Saturday, September 15, 2012

16774--"My name is Logan"

My name is Logan. I’m a man. I suppose if you’re reading this, I “was” a man since this is my last testament. I figure it’ll be a while before anyone ever reads this, if ever, but I convinced the warden to let me use this transcriber so…if anybody ever gets ambitious enough to look for this…Let’s get real. The feds try to keep everybody drugged to the hairline, so it’s more likely that anybody who sees this will have stumbled across it by accident, hidden away in the virtual universe of information.

That’s alright. I’ve done my damage. I kicked city hall where it counts. I felt so good that I asked for the use of this transcriber. My jailers haven’t had experience with handling dissidents or last requests, but they weren’t given any specific orders that said I couldn’t have a transcriber. They were just told I couldn‘t leave. I guess they also felt sure that I couldn’t do more harm. Well, if they’re going to continue to underestimate me, any additional damage I might do is hardly all my fault. HA!

My name is Logan. I said that already. Sorry. I’ve been alive for the past three hundred and sixty-seven years. Considering that, I look pretty good. Physically, I’m thirty-two. The memories from back then are still pretty clear. I guess it sticks in your head when your doc tells you to start making funeral arrangements. I mean, I thought it was just some back pain and he’d give me some pills…ha! Probably nothing as good as what they hand out like candy now, but back in my time we had to get special orders from doctors to get drugs because the government tried to keep them away from us. Weird, huh?

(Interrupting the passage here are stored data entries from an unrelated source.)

(* ===== verification/KvCapacity.v ===== *)
(** * The KV capacity guard ([coldsnap_vllm_kv_capacity.py])

    The clamp applied to vLLM's automatic KV estimate, and its installation around
    [determine_available_memory]. Attributes of vLLM objects are untyped in the code, so
    they are decoded values here, [JNull] standing for a missing attribute; the worker's
    own method and the multimodal reservation are parameters. *)

From Stdlib Require Import SpecFloat.
From S2P Require Import Prelude PyFloat PyJson Validation.

Definition KV_CAPACITY_GUARD_ENV := lit "COLDSNAP_KV_CAPACITY_GUARD".

Definition contract (m : string) : exn := Exn VllmContractError m.

(** [_boolean] *)
Definition boolean (value : option pystr) : res bool :=
  let normalized := match value with None => lit "0" | Some v => py_lower (py_strip v) end in
  if bool_decide (normalized ∈ [lit "0"; lit "false"; lit "no"; lit "off"; []]) then mret false
  else if bool_decide (normalized ∈ [lit "1"; lit "true"; lit "yes"; lit "on"]) then mret true
  else Raise (contract "must be a boolean").

Definition kv_capacity_guard_enabled (environ : pystr → option pystr) : res bool :=
  boolean (environ KV_CAPACITY_GUARD_ENV).

(** ** The clamp *)

Record GuardStatus := Status {
  reported_bytes : Z; requested_memory_bytes : Z; total_consumed_bytes : Z; peak_activation_memory_bytes : Z;
  unreserved_limit_bytes : Z; guarded_bytes : Z; selected_bytes : Z; clamped : bool;
}.

(** The attributes of a GPU worker the guard reads, and the two it writes. [cache_config]
    is its [kv_cache_memory_bytes], [model_config] its [multimodal_config] and
    [parallel_config] its [_api_process_count], if set. *)
Record worker := Worker {
  cache_config : option json;
  requested_memory : json; total_consumed : json; peak_activation_memory : json;
  model_config : option json;
  parallel_config : option (option json);
  guard_status : option GuardStatus;
  available_kv_cache_memory_bytes : option Z;
}.

(** [type(value) in {int, float} and not value < 0], and [int(value)]. *)
Definition capacity_field (value : json) : res Z :=
  match value with
  | JInt z => _ ← raise_if (z <? 0) VllmContractError "lacks a nonnegative numeric capacity input"; mret z
  | JFloat f =>
      _ ← raise_if (float_ltb f (S754_zero false)) VllmContractError "lacks a nonnegative numeric capacity input";
      int_of_json (JFloat f)
  | _ => Raise (contract "lacks a nonnegative numeric capacity input")
  end.

Section guard.
(** [reserve_mm_ipc_gpu_memory(limit, multimodal_config, api_process_count)] of vLLM. *)
Context (reserve : Z → json → json → res json).

(** The computation of [_guard_automatic_capacity] up to the status. *)
Definition guard_limit (w : worker) (reported : Z) : res GuardStatus :=
  requested ← capacity_field (requested_memory w);
  consumed ← capacity_field (total_consumed w);
  peak ← capacity_field (peak_activation_memory w);
  let limit := requested - consumed - peak in
  _ ← raise_if (limit <=? 0) VllmContractError "non-KV memory exceeds the requested-memory envelope";
  multimodal ← of_option VllmContractError "lacks model or parallel config" (model_config w);
  count ← of_option VllmContractError "lacks model or parallel config" (parallel_config w);
  reserved ← reserve limit multimodal (default (JInt 1) count);
  guarded ← int_of_json reserved;
  _ ← raise_if (guarded <=? 0) VllmContractError "KV capacity guard left no memory for the cache";
  let selected := Z.min reported guarded in
  mret (Status reported requested consumed peak limit guarded selected (selected <? reported)).

Definition guard_automatic_capacity (w : worker) (reported : json) : res Z * worker :=
  match reported with
  | JInt n =>
      if n <=? 0 then (Raise (contract "must return positive integer bytes"), w) else
      match cache_config w with
      | None => (Raise (contract "GPU worker lacks cache_config"), w)
      | Some JNull =>
          match guard_limit w n with
          | Raise e => (Raise e, w)
          | Ok st =>
              (Ok (selected_bytes st),
               Worker (cache_config w) (requested_memory w) (total_consumed w) (peak_activation_memory w)
                 (model_config w) (parallel_config w) (Some st)
                 (if clamped st then Some (unreserved_limit_bytes st) else available_kv_cache_memory_bytes w))
          end
      | Some _ => (Ok n, w)
      end
  | _ => (Raise (contract "must return positive integer bytes"), w)
  end.

(** ** Installation *)

(** A method of a worker class, and whether it carries the guard's marker. *)
Record method := Method { marked : bool; call : worker → res json * worker }.

(** A class found in the worker module; classes are compared by identity. *)
Record worker_class := WorkerClass { class_id : Z; determine : option method }.

(** The module: what [Worker] and [GPUWorker] name, when they name a class, and whether
    it has the reservation function. *)
Record worker_module := WorkerModule { attr_Worker : option worker_class; attr_GPUWorker : option worker_class; has_reserve : bool }.

(** [_worker_class]: exactly one class behind the two names. *)
Definition find_worker_class (m : worker_module) : res worker_class :=
  match attr_Worker m, attr_GPUWorker m with
  | Some c, None | None, Some c => mret c
  | Some c, Some d => if class_id c =? class_id d then mret c else Raise (contract "must expose one supported worker class")
  | None, None => Raise (contract "must expose one supported worker class")
  end.

(** The wrapper around the worker's method. *)
Definition guarded_method (original : method) : method :=
  Method true (λ w,
    let '(r, w') := call original w in
    match r with
    | Raise e => (Raise e, w')
    | Ok reported => let '(n, w'') := guard_automatic_capacity w' reported in (JInt <$> n, w'')
    end).

Definition set_determine (id : Z) (f : method) (c : worker_class) : worker_class :=
  if class_id c =? id then WorkerClass (class_id c) (Some f) else c.

Definition install_worker_hook (m : worker_module) : res worker_module :=
  c ← find_worker_class m;
  original ← of_option VllmContractError "GPU worker lacks determine_available_memory" (determine c);
  _ ← raise_if (negb (has_reserve m)) VllmContractError "GPU worker lacks multimodal reservation";
  if marked original then mret m
  else mret (WorkerModule (set_determine (class_id c) (guarded_method original) <$> attr_Worker m)
               (set_determine (class_id c) (guarded_method original) <$> attr_GPUWorker m) (has_reserve m)).
End guard.

(** [install_kv_capacity_guard]: the module flag and the registered import callbacks. *)
Definition install_kv_capacity_guard (environ : pystr → option pystr) (installed : bool) (callbacks : list (pystr * pystr))
    : res bool * (bool * list (pystr * pystr)) :=
  match kv_capacity_guard_enabled environ with
  | Raise e => (Raise e, (installed, callbacks))
  | Ok enabled =>
      if negb enabled || installed then (Ok enabled, (installed, callbacks))
      else (Ok enabled, (true, callbacks ++ [(lit "vllm.v1.worker.gpu_worker", lit "kv-capacity-guard")]))
  end.

(** ** Theorems *)

Lemma trunc_nonneg f z : float_ltb f (S754_zero false) = false → trunc_float f = Some z → 0 <= z.
Proof.
  destruct f as [s|s| |[] m e]; try done; [by intros _ [= <-]|]. intros _. unfold trunc_float, fraction.
  destruct (Z.leb_spec 0 e); intros [= <-].
  - rewrite Z.div_1_r. apply Z.mul_nonneg_nonneg; [lia|]. apply Z.pow_nonneg. lia.
  - apply Z.div_pos; [lia|]. apply Z.pow_pos_nonneg; lia.
Qed.

Lemma capacity_field_nonneg v z : capacity_field v = Ok z → 0 <= z.
Proof.
  destruct v as [| |n|f| | |]; simpl; intros E; res_inv; try done; [by apply Z.ltb_ge|].
  destruct f; res_inv; by eapply trunc_nonneg.
Qed.

(** C30. What the guard returns for an automatic estimate: with the requested, consumed and
    peak memory decoded from the worker, the reservation function of vLLM is asked about
    exactly the envelope left over, requested minus consumed minus peak, which is positive;
    the capacity returned is the smaller of the reported estimate and the reservation's
    answer, positive and never above the estimate, so that whenever the reservation
    answers no more than it was given, the capacity with the consumed and peak memory
    stays within the requested memory. The worker's own figure becomes that envelope
    exactly when the estimate was cut. An explicit capacity and its worker are left
    alone. *)
Theorem guard_bounds reserve w n k w' :
  guard_automatic_capacity reserve w (JInt n) = (Ok k, w') →
  match cache_config w with
  | Some JNull => ∃ requested consumed peak multimodal count answer reserved,
      capacity_field (requested_memory w) = Ok requested ∧ capacity_field (total_consumed w) = Ok consumed
      ∧ capacity_field (peak_activation_memory w) = Ok peak
      ∧ model_config w = Some multimodal ∧ parallel_config w = Some count
      ∧ reserve (requested - consumed - peak) multimodal (default (JInt 1) count) = Ok answer
      ∧ int_of_json answer = Ok reserved
      ∧ 0 <= consumed ∧ 0 <= peak ∧ 0 < requested - consumed - peak
      ∧ k = Z.min n reserved ∧ 0 < k <= n
      ∧ (reserved <= requested - consumed - peak → k + consumed + peak <= requested)
      ∧ available_kv_cache_memory_bytes w'
        = (if k <? n then Some (requested - consumed - peak) else available_kv_cache_memory_bytes w)
  | _ => k = n ∧ w' = w
  end.
Proof.
  intros E. cbn [guard_automatic_capacity] in E. destruct (Z.leb_spec n 0) as [|Hn]; [done|].
  destruct (cache_config w) as [v|] eqn:Ec; [|done].
  destruct v; try (by simplify_eq). destruct (guard_limit reserve w n) as [st|] eqn:El; [|done]. simplify_eq.
  unfold guard_limit in El. res_inv. cbn [selected_bytes clamped unreserved_limit_bytes available_kv_cache_memory_bytes].
  repeat match goal with H : (_ <=? 0) = false |- _ => apply Z.leb_gt in H end.
  repeat match goal with H : capacity_field _ = Ok _ |- _ => pose proof (capacity_field_nonneg _ _ H); revert H end.
  intros Hp Hc Hq. eexists _, _, _, _, _, _, _. split_and!; try done; lia.
Qed.

(** Installing the guard is idempotent: on a module it accepts, the class it finds
    then carries the guarded version of the method it had, and installing again changes
    nothing, so an estimate is never clamped twice. *)
Theorem install_guards_once reserve m m' :
  install_worker_hook reserve m = Ok m' →
  install_worker_hook reserve m' = Ok m'
  ∧ ∃ c c' original, find_worker_class m = Ok c ∧ determine c = Some original ∧ find_worker_class m' = Ok c'
    ∧ class_id c' = class_id c
    ∧ determine c' = Some (if marked original then original else guarded_method reserve original).
Proof.
  intros E. assert (E0 := E). unfold install_worker_hook in E.
  apply bind_Ok in E as (c & Hc & E). apply bind_Ok in E as (original & Ho & E). apply of_option_Ok in Ho.
  apply bind_Ok in E as ([] & Hr & E). apply raise_if_Ok in Hr. destruct (marked original) eqn:Em; res_inv.
  { split; [done|]. exists c, c, original. by rewrite Em. }
  set (m' := WorkerModule _ _ _). assert (find_worker_class m' = Ok (set_determine (class_id c) (guarded_method reserve original) c)) as Hc'.
  { unfold m', find_worker_class in *. cbn [attr_Worker attr_GPUWorker]. unfold set_determine.
    destruct (attr_Worker m) as [a|], (attr_GPUWorker m) as [b|]; simpl in *; try done.
    - destruct (Z.eqb_spec (class_id a) (class_id b)) as [Hab|]; [|done]. res_inv. rewrite <- Hab, Z.eqb_refl. cbn [class_id]. by rewrite Z.eqb_refl.
    - by res_inv.
    - by res_inv. }
  assert (determine (set_determine (class_id c) (guarded_method reserve original) c) = Some (guarded_method reserve original)) as Hd
    by (unfold set_determine; by rewrite Z.eqb_refl).
  split.
  - unfold install_worker_hook. rewrite Hc'. cbn [mbind res_bind]. rewrite Hd. cbn [of_option mbind res_bind].
    change (has_reserve m') with (has_reserve m). rewrite Hr. done.
  - exists c, (set_determine (class_id c) (guarded_method reserve original) c), original. rewrite Em. split_and!; try done.
    unfold set_determine. by rewrite Z.eqb_refl.
Qed.

(** ** A worker whose estimate exceeds its envelope *)

Definition sample_worker : worker :=
  Worker (Some JNull) (JInt 1000) (JInt 600) (JFloat (float_of_decimal false 1005 (-1))) (Some JNull) (Some None) None (Some 900).

Definition keep (l : Z) (_ _ : json) : res json := Ok (JInt l).

Lemma guard_bounds_witness : ∃ requested consumed peak reserved,
  capacity_field (JInt 1000) = Ok requested ∧ capacity_field (JInt 600) = Ok consumed
  ∧ capacity_field (JFloat (float_of_decimal false 1005 (-1))) = Ok peak
  ∧ 300 = Z.min 900 reserved ∧ 300 + consumed + peak <= requested.
Proof.
  destruct (guard_bounds keep sample_worker 900 300 (guard_automatic_capacity keep sample_worker (JInt 900)).2
    (eq_refl : guard_automatic_capacity keep sample_worker (JInt 900) = _))
    as (requested & consumed & peak & mm & count & answer & reserved & Hq & Hc & Hp & _ & _ & Ha & Hi & _ & _ & _ & Hk & _ & Hb & _).
  exists requested, consumed, peak, reserved. split_and!; try done.
  apply Hb. injection Ha as <-. injection Hi as <-. reflexivity.
Defined.

Definition sample_module : worker_module :=
  WorkerModule None (Some (WorkerClass 7 (Some (Method false (λ w, (Ok (JInt 900), w)))))) true.

Lemma install_guards_once_witness : ∃ m',
  install_worker_hook keep sample_module = Ok m' ∧ install_worker_hook keep m' = Ok m'.
Proof.
  eexists. split; [reflexivity|]. apply (install_guards_once keep sample_module). reflexivity.
Defined.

Well, anyway, the pills didn’t fix anything. There was no cure for what I had. I was going to die. One night, apparently, I took too many pills and didn’t wake up. I ended up in a hospital and somebody made a decision to freeze me as some kind of experiment, I guess. Whatever. I was supposed to die, anyway, so what was to lose? Anyway, about a month and a half ago, some clerk ran across my file and found my freezer tube in a basement or something and, next thing I knew, I woke up cured in 2347.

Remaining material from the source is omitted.